Fikret Amirov was one of the most prominent composers in Azerbaijan and in the former Soviet Union. His music was strongly influenced by Azeri folk melodies. Amirov was awarded the title 'People's Artist of the USSR' and the USSR State Prize. His most famous works include the symphonic works Shur, Kurd Afshari, Azerbaijan Capriccio, Gulustan Bayati-Shiraz, To the memory of the Heroes of the Great National War, as well as the Double Concerto for Violin, Piano and Orchestra.

Symphony 'To the memory of Nizami' was written in 1941, which was the 800th anniversary of Azerbaijanian poet Nizami. Composed for string orchestra, the Symphony has four movements, each of which portrays the image of Nizami as a philosophically-thinking poet, and a leitmotif of Nizami runs throughout. The leifmotif is based on Azerbaijani melodies.

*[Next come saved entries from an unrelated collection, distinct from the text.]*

(** * k2/csrc/array_ops_inl.h: array primitives and their specification

    A shallow embedding of the algorithms of [k2/csrc/array_ops_inl.h]
    (Transpose, ExclusiveSumDeref, ExclusiveSum on Array2, Append,
    MaxPerSublist, And, RandUniformArray1, Range, ToContiguous) together
    with the properties stated about them.

    Conventions of the embedding.
    - A fixed-width integer is a [Z]. Where the code computes with values
      (the sums of Append, the elements of Range and RandUniformArray1, the
      words of the index map of Append) the arithmetic of the type is
      written out with its two's-complement wrap-around ([int32], [uint32],
      [uint64], [sint]); a division or remainder by zero is undefined.
    - A pointer is a buffer together with a position in it ([ptr]); reading or
      writing outside the buffer is undefined behaviour ([Undefined]).
    - A function whose C++ body can abort ([K2_CHECK], [K2_LOG(FATAL)]) or
      run into undefined behaviour returns an [outcome].
    - A function that writes through a destination pointer returns the
      destination with the updated buffer. Source and destination never share
      a region (the producing algorithms write into regions distinct from
      their inputs). *)

From Stdlib Require Import ZArith String.
From stdpp Require Import prelude strings.

Local Open Scope Z_scope.

(** ** Outcomes of a call *)

Inductive outcome (A : Type) : Type :=
  | Ok (a : A)            (* the call returns [a] *)
  | Fatal (msg : string)  (* K2_CHECK failed or K2_LOG(FATAL): the process aborts *)
  | Undefined.            (* undefined behaviour *)
Global Arguments Ok {A} a.
Global Arguments Fatal {A} msg.
Global Arguments Undefined {A}.

Definition bind {A B : Type} (m : outcome A) (f : A → outcome B) : outcome B :=
  match m with
  | Ok a => f a
  | Fatal msg => Fatal msg
  | Undefined => Undefined
  end.

Declare Scope outcome_scope.
Delimit Scope outcome_scope with outcome.
Notation "x ← y ; z" := (bind y (λ x : _, z))
  (at level 20, y at level 100, z at level 200, only parsing) : outcome_scope.
Notation "' x ← y ; z" := (bind y (λ x : _, z))
  (at level 20, x pattern, y at level 100, z at level 200, only parsing)
  : outcome_scope.
Local Open Scope outcome_scope.

Definition K2_CHECK (b : bool) : outcome unit :=
  if b then Ok () else Fatal "Check failed".
Definition K2_CHECK_EQ (a b : Z) : outcome unit := K2_CHECK (a =? b).
Definition K2_CHECK_GT (a b : Z) : outcome unit := K2_CHECK (b <? a).
Definition K2_CHECK_GE (a b : Z) : outcome unit := K2_CHECK (b <=? a).
Definition K2_LOG_FATAL {A} (msg : string) : outcome A := Fatal msg.

(** [for_each idxs body s]: run [body] once per index, in the order of
    [idxs], threading the state. *)
Fixpoint for_each {I S : Type} (idxs : list I) (body : I → S → outcome S)
    (s : S) : outcome S :=
  match idxs with
  | [] => Ok s
  | i :: rest => s' ← body i s; for_each rest body s'
  end.

(** [for (i = lo; i < hi; i += step)] *)
Definition strided_range (lo hi step : Z) : list Z :=
  (λ k, lo + k * step) <$> seqZ 0 ((hi - lo + step - 1) / step).

(** The index space of a 2-D launch, row by row. *)
Definition index_pairs (m n : Z) : list (Z * Z) :=
  cprod (seqZ 0 m) (seqZ 0 n).

(** ** Execution contexts *)

Inductive DeviceType : Set := kCpu | kCuda.

Global Instance DeviceType_eq_dec : EqDecision DeviceType.
Proof. solve_decision. Defined.

(** Modelled from the spec: the Context class is not part of the sources. A
    context reports a device kind and denotes one device; on the parallel
    device the threads of a launch run in an order the program does not
    choose ([schedule], any rearrangement of the index space of the launch;
    a 1-D launch has the index space n x 1). *)
Record Context : Type := {
  GetDeviceType : DeviceType;
  device_id : Z;
  schedule : list (Z * Z) → list (Z * Z);
  schedule_perm : ∀ l : list (Z * Z), schedule l ≡ₚ l
}.

(** Modelled from the spec: IsCompatible is true only if both contexts denote
    the same device. *)
Definition IsCompatible (a b : Context) : bool :=
  bool_decide (GetDeviceType a = GetDeviceType b) && (device_id a =? device_id b).

Definition GetCpuContext : Context :=
  {| GetDeviceType := kCpu; device_id := 0;
     schedule := λ l, l; schedule_perm := @Permutation_refl (Z * Z) |}.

Alexander Grigori Arutiunyan (b. 1920)

The famous Armenian composer and pianist Alexander Grigori Arutiunyan was born in Yerevan, where he received his education at the Komitas Conservatory. He later completed his studies at the Moscow Conservatory with Litinsky (1946-8). He was artistic director of the Armenian Philharmonic Society and began to teach composition at the Yerevan Conservatoire in 1965, being granted a professorship in 1977. He joined the Union of Composers in 1939 and the Cinematographers of Armenia in 1975. He was a recipient of the State Prize of USSR in 1949 and the State Prize of the Armenian SSR in 1970.

Arutunyan's Sinfonietta was written for string orchestra in 1966. Melodic and rhythmic features of Armenian music run throughout the work.


Sergey Aslamazyan (1897–1978)

Serge Aslamazyan, cellist and founding member of the renowned Komitas Quartet was born in Mozdok, Russia. He received his education at the Moscow Conservatory. In 1925 he founded the String Quartet of the Moscow Conservatory, later renamed the Komitas Quartet. In the early years of the Quartet he started work on transcribing famous songs and dances of the Armenian Composer Komitas. Haberban and Alai Luches are two of fourteen pieces Aslamazyan arranged for quartet and later for string orchestra. In these pieces, the original simplicity of the melodies is retained by both composer and arranger.